Exercise requirements:
Report each line of the data that has "match" somewhere in it.

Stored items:
= = = = = = =

(* ===== verification/Bitmap.v ===== *)
(** * Bitmaps: sys/bitmap.h

    The macros of [src/include/sys/bitmap.h] on a bitmap of [unsigned long]
    words, in both data models.  The user of the package does the range checks:
    an index outside the map is [None]. *)
From S2P Require Import Prelude.

Definition BT_ULSHIFT (m : data_model) : Z := match m with LP64 => 6 | ILP32 => 5 end.
Definition BT_NBIPUL (m : data_model) : Z := 1 <<< BT_ULSHIFT m.
Definition BT_ULMASK (m : data_model) : Z := BT_NBIPUL m - 1.
Definition BT_ULMAXMASK (m : data_model) : Z := match m with LP64 => 0xffffffffffffffff | ILP32 => 0xffffffff end.

Definition BT_ULSHIFT32 := 5.
Definition BT_NBIPUL32 := 1 <<< BT_ULSHIFT32.
Definition BT_ULMASK32 := BT_NBIPUL32 - 1.

(** The index of the word a bit is in, and the bit in the word. *)
Definition BT_WIM (m : data_model) (bitindex : Z) : nat := Z.to_nat (bitindex >>> BT_ULSHIFT m).
Definition BT_BIW (m : data_model) (bitindex : Z) : Z := 1 <<< (bitindex .& BT_ULMASK m).

Definition sizeof_ulong (m : data_model) : Z := match m with LP64 => 8 | ILP32 => 4 end.
Definition BT_BITOUL (m : data_model) (nbits : Z) : Z := (nbits + BT_NBIPUL m - 1) / BT_NBIPUL m.
Definition BT_SIZEOFMAP (m : data_model) (nbits : Z) : Z := BT_BITOUL m nbits * sizeof_ulong m.

Definition BT_TEST (m : data_model) (bitmap : list Z) (bitindex : Z) : option Z :=
  w ← bitmap !! BT_WIM m bitindex; Some (if truth (w .& BT_BIW m bitindex) then 1 else 0).
Definition BT_SET (m : data_model) (bitmap : list Z) (bitindex : Z) : option (list Z) :=
  w ← bitmap !! BT_WIM m bitindex; Some (<[BT_WIM m bitindex := w .| BT_BIW m bitindex]> bitmap).
(** [~BT_BIW] is an [unsigned long]. *)
Definition BT_CLEAR (m : data_model) (bitmap : list Z) (bitindex : Z) : option (list Z) :=
  w ← bitmap !! BT_WIM m bitindex;
  Some (<[BT_WIM m bitindex := w .& wrapu (BT_NBIPUL m) (.~ BT_BIW m bitindex)]> bitmap).

(** The variants on words of 32 bits. *)
Definition BT_WIM32 (bitindex : Z) : nat := Z.to_nat (bitindex >>> BT_ULSHIFT32).
Definition BT_BIW32 (bitindex : Z) : Z := 1 <<< (bitindex .& BT_ULMASK32).
Definition BT_BITOUL32 (nbits : Z) : Z := (nbits + BT_NBIPUL32 - 1) / BT_NBIPUL32.
Definition BT_SIZEOFMAP32 (nbits : Z) : Z := BT_BITOUL32 nbits * 4.
Definition BT_TEST32 (bitmap : list Z) (bitindex : Z) : option Z :=
  w ← bitmap !! BT_WIM32 bitindex; Some (if truth (w .& BT_BIW32 bitindex) then 1 else 0).
Definition BT_SET32 (bitmap : list Z) (bitindex : Z) : option (list Z) :=
  w ← bitmap !! BT_WIM32 bitindex; Some (<[BT_WIM32 bitindex := w .| BT_BIW32 bitindex]> bitmap).
(** [~BT_BIW32] is an [unsigned long] of 64 bits, then cut to the word. *)
Definition BT_CLEAR32 (bitmap : list Z) (bitindex : Z) : option (list Z) :=
  w ← bitmap !! BT_WIM32 bitindex;
  Some (<[BT_WIM32 bitindex := u32 (w .& wrapu 64 (.~ BT_BIW32 bitindex))]> bitmap).

(** [u] is unsigned; [1LU << n] is an [unsigned long]. *)
Definition BITX (m : data_model) (u h l : Z) : Z :=
  (u >>> l) .& wrapu (BT_NBIPUL m) (wrapu (BT_NBIPUL m) (1 <<< (h - l + 1)) - 1).

(** ** A bitmap as a set of indices *)
Definition bit_of (m : data_model) (bitmap : list Z) (i : Z) : bool :=
  match bitmap !! BT_WIM m i with Some w => Z.testbit w (i .& BT_ULMASK m) | None => false end.

(** A map of [nbits] bits has the words [BT_BITOUL] asks for. *)
Definition bitmap_ok (m : data_model) (bitmap : list Z) (nbits : Z) : Prop :=
  Forall (in_u (BT_NBIPUL m)) bitmap /\ Z.of_nat (length bitmap) = BT_BITOUL m nbits.

Lemma ulmask_ones m : BT_ULMASK m = Z.ones (BT_ULSHIFT m).
Proof. by destruct m. Qed.
Lemma nbipul_pow m : BT_NBIPUL m = 2 ^ BT_ULSHIFT m.
Proof. by destruct m. Qed.
Lemma ulshift_range m : 5 <= BT_ULSHIFT m <= 6.
Proof. destruct m; simpl; lia. Qed.

Lemma bit_index_range m i : 0 <= i .& BT_ULMASK m < BT_NBIPUL m.
Proof.
  pose proof (ulshift_range m). rewrite ulmask_ones, Z.land_ones, nbipul_pow by lia.
  apply Z.mod_pos_bound, pow2_pos. lia.
Qed.

Lemma BIW_testbit m i j : Z.testbit (BT_BIW m i) j = (j =? i .& BT_ULMASK m).
Proof.
  pose proof (bit_index_range m i). unfold BT_BIW.
  rewrite Z.shiftl_mul_pow2, Z.mul_1_l by lia. apply pow2_testbit. lia.
Qed.

Lemma index_split m i : i = (i >>> BT_ULSHIFT m) * BT_NBIPUL m + (i .& BT_ULMASK m).
Proof.
  pose proof (ulshift_range m). rewrite ulmask_ones, Z.land_ones, Z.shiftr_div_pow2, nbipul_pow by lia.
  pose proof (pow2_pos (BT_ULSHIFT m) ltac:(lia)). pose proof (Z.div_mod i (2 ^ BT_ULSHIFT m)). lia.
Qed.

Lemma WIM_in_map m bitmap nbits i :
  bitmap_ok m bitmap nbits -> 0 <= i < nbits -> (BT_WIM m i < length bitmap)%nat.
Proof.
  intros [_ Hl] Hi. pose proof (ulshift_range m). unfold BT_WIM. unfold BT_BITOUL in Hl.
  rewrite nbipul_pow in Hl. rewrite Z.shiftr_div_pow2 by lia.
  pose proof (pow2_pos (BT_ULSHIFT m) ltac:(lia)) as Hp. set (q := 2 ^ BT_ULSHIFT m) in *.
  assert (i / q < (nbits + q - 1) / q); [|pose proof (Z.div_pos i q ltac:(lia) Hp); lia].
  pose proof (Z.div_mod i q ltac:(lia)). pose proof (Z.mod_pos_bound i q Hp).
  pose proof (Z.div_mod (nbits + q - 1) q ltac:(lia)). pose proof (Z.mod_pos_bound (nbits + q - 1) q Hp). nia.
Qed.

Lemma same_word_other_bit m i j :
  0 <= i -> 0 <= j -> BT_WIM m i = BT_WIM m j -> i <> j -> i .& BT_ULMASK m <> j .& BT_ULMASK m.
Proof.
  intros Hi Hj Hw Hne E. apply Hne. pose proof (ulshift_range m). rewrite (index_split m i), (index_split m j), E.
  unfold BT_WIM in Hw. assert (0 <= i >>> BT_ULSHIFT m) by (by apply Z.shiftr_nonneg).
  assert (0 <= j >>> BT_ULSHIFT m) by (by apply Z.shiftr_nonneg).
  assert (i >>> BT_ULSHIFT m = j >>> BT_ULSHIFT m) as -> by lia. done.
Qed.

Lemma BIW_pow m i : BT_BIW m i = 2 ^ (i .& BT_ULMASK m).
Proof. pose proof (bit_index_range m i). unfold BT_BIW. by rewrite Z.shiftl_mul_pow2, Z.mul_1_l by lia. Qed.

Lemma nbipul_pos m : 0 < BT_NBIPUL m.
Proof. by destruct m. Qed.

Lemma BIW_range m i : in_u (BT_NBIPUL m) (BT_BIW m i).
Proof.
  pose proof (bit_index_range m i). rewrite BIW_pow.
  split; [apply Z.lt_le_incl, pow2_pos; lia|apply Z.pow_lt_mono_r; lia].
Qed.

(** Replacing the word of bit [i] by one that differs in that bit. *)
Lemma bitmap_update m bitmap nbits i w f b :
  bitmap_ok m bitmap nbits -> 0 <= i < nbits -> bitmap !! BT_WIM m i = Some w -> in_u (BT_NBIPUL m) f ->
  (forall k, 0 <= k < BT_NBIPUL m -> Z.testbit f k = if k =? i .& BT_ULMASK m then b else Z.testbit w k) ->
  bitmap_ok m (<[BT_WIM m i := f]> bitmap) nbits
  /\ forall j, 0 <= j -> bit_of m (<[BT_WIM m i := f]> bitmap) j = if i =? j then b else bit_of m bitmap j.
Proof.
  intros Hok Hi Ew Rf Hf. pose proof (WIM_in_map m bitmap nbits i Hok Hi) as Hin. destruct Hok as [Hw Hl].
  split; [split; [by apply Forall_insert|by rewrite length_insert]|]. intros j Hj. unfold bit_of.
  destruct (decide (BT_WIM m j = BT_WIM m i)) as [E|E].
  - rewrite E, list_lookup_insert_eq, Ew, Hf by (done || apply bit_index_range).
    destruct (Z.eqb_spec i j) as [->|Hne]; [by rewrite Z.eqb_refl|].
    rewrite (proj2 (Z.eqb_neq _ _)); [done|]. apply same_word_other_bit; done || lia.
  - rewrite list_lookup_insert_ne by done. destruct (Z.eqb_spec i j) as [->|]; done.
Qed.

(** A bitmap is a set.  In a map with the words [BT_SIZEOFMAP] provides for
    [nbits] bits, every operation on an index below [nbits] succeeds;
    [BT_TEST] reads the bit, [BT_SET] and [BT_CLEAR] change exactly that bit and
    keep the map well formed. *)
Theorem bitmap_set_clear m bitmap nbits i :
  bitmap_ok m bitmap nbits -> 0 <= i < nbits ->
  BT_TEST m bitmap i = Some (b2z (bit_of m bitmap i))
  /\ (exists s, BT_SET m bitmap i = Some s /\ bitmap_ok m s nbits
       /\ forall j, 0 <= j -> bit_of m s j = if i =? j then true else bit_of m bitmap j)
  /\ (exists s, BT_CLEAR m bitmap i = Some s /\ bitmap_ok m s nbits
       /\ forall j, 0 <= j -> bit_of m s j = if i =? j then false else bit_of m bitmap j).
Proof.
  intros Hok Hi. pose proof (WIM_in_map m bitmap nbits i Hok Hi) as Hin.
  destruct (lookup_lt_is_Some_2 bitmap _ Hin) as [w Ew].
  pose proof (Forall_lookup_1 _ _ _ _ (proj1 Hok) Ew) as Rw. simpl in Rw. pose proof (nbipul_pos m).
  unfold BT_TEST, BT_SET, BT_CLEAR. rewrite Ew. cbn [mbind option_bind]. split; [|split].
  - unfold bit_of. rewrite Ew, BIW_pow, truth_land_pow2 by apply bit_index_range. by destruct (Z.testbit w _).
  - eexists. split; [done|]. apply bitmap_update with w; try done; [apply in_u_lor; [lia|done|apply BIW_range]|].
    intros k Hk. rewrite Z.lor_spec, BIW_testbit. destruct (k =? _); [apply orb_true_r|apply orb_false_r].
  - eexists. split; [done|]. apply bitmap_update with w; try done; [apply in_u_land_l; done || lia|].
    intros k Hk. rewrite Z.land_spec, wrapu_testbit, lnot_testbit, BIW_testbit by lia.
    rewrite (proj2 (Z.ltb_lt k _)), (proj2 (Z.leb_le 0 k)) by lia. cbn [andb].
    destruct (k =? _); [apply andb_false_r|apply andb_true_r].
Qed.

Lemma bitmap_set_clear_witness :
  BT_TEST ILP32 [5; 0] 2 = Some (b2z (bit_of ILP32 [5; 0] 2)).
Proof.
  apply (bitmap_set_clear ILP32 [5; 0] 40 2); [|lia].
  split; [repeat constructor; vm_compute; done|reflexivity].
Defined.

(** [BITX] extracts the bits from [l] to [h], both included (the comment
    calls [l] exclusive), as long as they fit in the word. *)
Theorem bitx_inclusive m u h l i :
  0 <= l <= h -> h - l + 1 < BT_NBIPUL m -> 0 <= u -> 0 <= i ->
  Z.testbit (BITX m u h l) i = (i <=? h - l) && Z.testbit u (l + i).
Proof.
  intros Hl Hn Hu Hi. unfold BITX. rewrite Z.shiftl_mul_pow2, Z.mul_1_l by lia.
  assert (2 ^ (h - l + 1) < 2 ^ BT_NBIPUL m) by (apply Z.pow_lt_mono_r; lia).
  pose proof (pow2_pos (h - l + 1) ltac:(lia)).
  rewrite (wrapu_id _ (2 ^ (h - l + 1))) by (unfold in_u; lia).
  rewrite wrapu_id by (unfold in_u; lia).
  replace (2 ^ (h - l + 1) - 1) with (Z.ones (h - l + 1)) by (rewrite Z.ones_equiv; lia).
  rewrite Z.land_spec, shiftr_testbit, ones_testbit by lia.
  rewrite (proj2 (Z.leb_le 0 i)), andb_comm by lia. cbn [andb]. rewrite (Z.add_comm i l). f_equal.
  destruct (Z.ltb_spec i (h - l + 1)), (Z.leb_spec i (h - l)); done || lia.
Qed.

Lemma bitx_inclusive_witness :
  Z.testbit (BITX ILP32 0xf0 7 4) 0 = (0 <=? 7 - 4) && Z.testbit 0xf0 (4 + 0).
Proof. apply (bitx_inclusive ILP32 0xf0 7 4 0); vm_compute; try (split; done); done. Defined.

= = = = = = =

Answer to the problem:
Definition BT_ULSHIFT (m : data_model) : Z := match m with LP64 => 6 | ILP32 => 5 end.
Definition BT_ULMAXMASK (m : data_model) : Z := match m with LP64 => 0xffffffffffffffff | ILP32 => 0xffffffff end.
Definition sizeof_ulong (m : data_model) : Z := match m with LP64 => 8 | ILP32 => 4 end.
  match bitmap !! BT_WIM m i with Some w => Z.testbit w (i .& BT_ULMASK m) | None => false end.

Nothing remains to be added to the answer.